Every line of the entries that holds the word "children" is to be copied.

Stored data
★ ★ ★

(* ===== verification/Catalog.v ===== *)
(** * The catalog of reusable workflows (crates/gitzero-agent, executor.rs)

    [resolve_reusable_workflow_catalog]: from the workflows of the repository, the
    workflows of other repositories that the ones to run call, directly or not;
    and the identities that their jobs report. *)

From S2P Require Import Prelude RustStr UnixPath OrdMap Yaml Expression Evaluate Instances Workflow Compile.
From S2P Require Import Reusable Expansion Linking RustText Protocol JobContext Actions GitObjects.

Inductive ReusableWorkflowOrigin := OriginLocal | OriginRemote (source : ActionRepositorySource).

Section data.
Context `{VL : ValueLib}.

Record ReusableWorkflowSource := mkWorkflowSource {
  ws_workflow : Workflow;
  ws_origin : ReusableWorkflowOrigin;
  ws_identity : PlannedWorkflowIdentity;
}.

Record ReusableWorkflowCatalog := mkCatalog {
  ca_workflows : gmap string Workflow;
  ca_identities : gmap string PlannedWorkflowIdentity;
}.
End data.

(** ** Identities *)

Definition run_repository_name {J : Type} (run : RunSpec J) : string :=
  rs_owner (run_repository run) +:+ "/" +:+ rs_name (run_repository run).

Definition local_workflow_identity {J : Type} (run : RunSpec J) (path : string) : PlannedWorkflowIdentity := {|
  id_workflow_ref := run_repository_name run +:+ "/" +:+ path +:+ "@" +:+ prs_execution_ref (run_pull_request run);
  id_workflow_sha := prs_merge_sha (run_pull_request run);
  id_workflow_repository := run_repository_name run;
  id_workflow_file_path := path;
|}.

Definition remote_workflow_identity (reference : RemoteReusableWorkflowReference) (source : ActionRepositorySource)
    (canonical_ref : string) : PlannedWorkflowIdentity := {|
  id_workflow_ref := rw_owner reference +:+ "/" +:+ rw_repository reference +:+ "/" +:+ rw_path reference +:+ "@" +:+
                     canonical_ref;
  id_workflow_sha := src_git_ref source;
  id_workflow_repository := rw_owner reference +:+ "/" +:+ rw_repository reference;
  id_workflow_file_path := rw_path reference;
|}.

(** ** References *)

Definition local_reusable_reference_path (source : string) : option (outcome string string) :=
  (λ path,
    if is_workflow_path path then Ok (replace_byte "\" "/" path)
    else Err ("reusable workflow path '" +:+ source +:+ "' must name a file directly in .github/workflows"))
  <$> local_reference source.

Section self_repository.
Context `{VL : ValueLib}.

(** The actions a workflow names within its own repository. *)
Fixpoint resolve_workflow_step_self_repository_actions (source : ActionRepositorySource) (step : Step) :
    outcome string Step :=
  let? uses :=
    match s_uses step with
    | Some action =>
        if starts_with "$/" action then
          let? reference := parse_reference action in
          match reference with
          | SelfRepository path => Ok (Some (canonical_reference source path))
          | Local _ | Remote _ _ _ _ => Panic
          end
        else Ok (Some action)
    | None => Ok None
    end in
  let? parallel :=
    match s_parallel step with
    | Some children =>
        let? children := traverse (resolve_workflow_step_self_repository_actions source) children in
        Ok (Some children)
    | None => Ok None
    end in
  Ok (mkStep (s_id step) (s_name step) (s_run step) uses (s_shell step) (s_working_directory step) (s_env step)
        (s_with step) (s_condition step) (s_continue_on_error step) (s_timeout_minutes step) (s_background step)
        (s_wait step) (s_cancel step) parallel (s_extra step)).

★ ★ ★

■ **Output for this exercise**
    | Some children =>
        let? children := traverse (resolve_workflow_step_self_repository_actions source) children in
        Ok (Some children)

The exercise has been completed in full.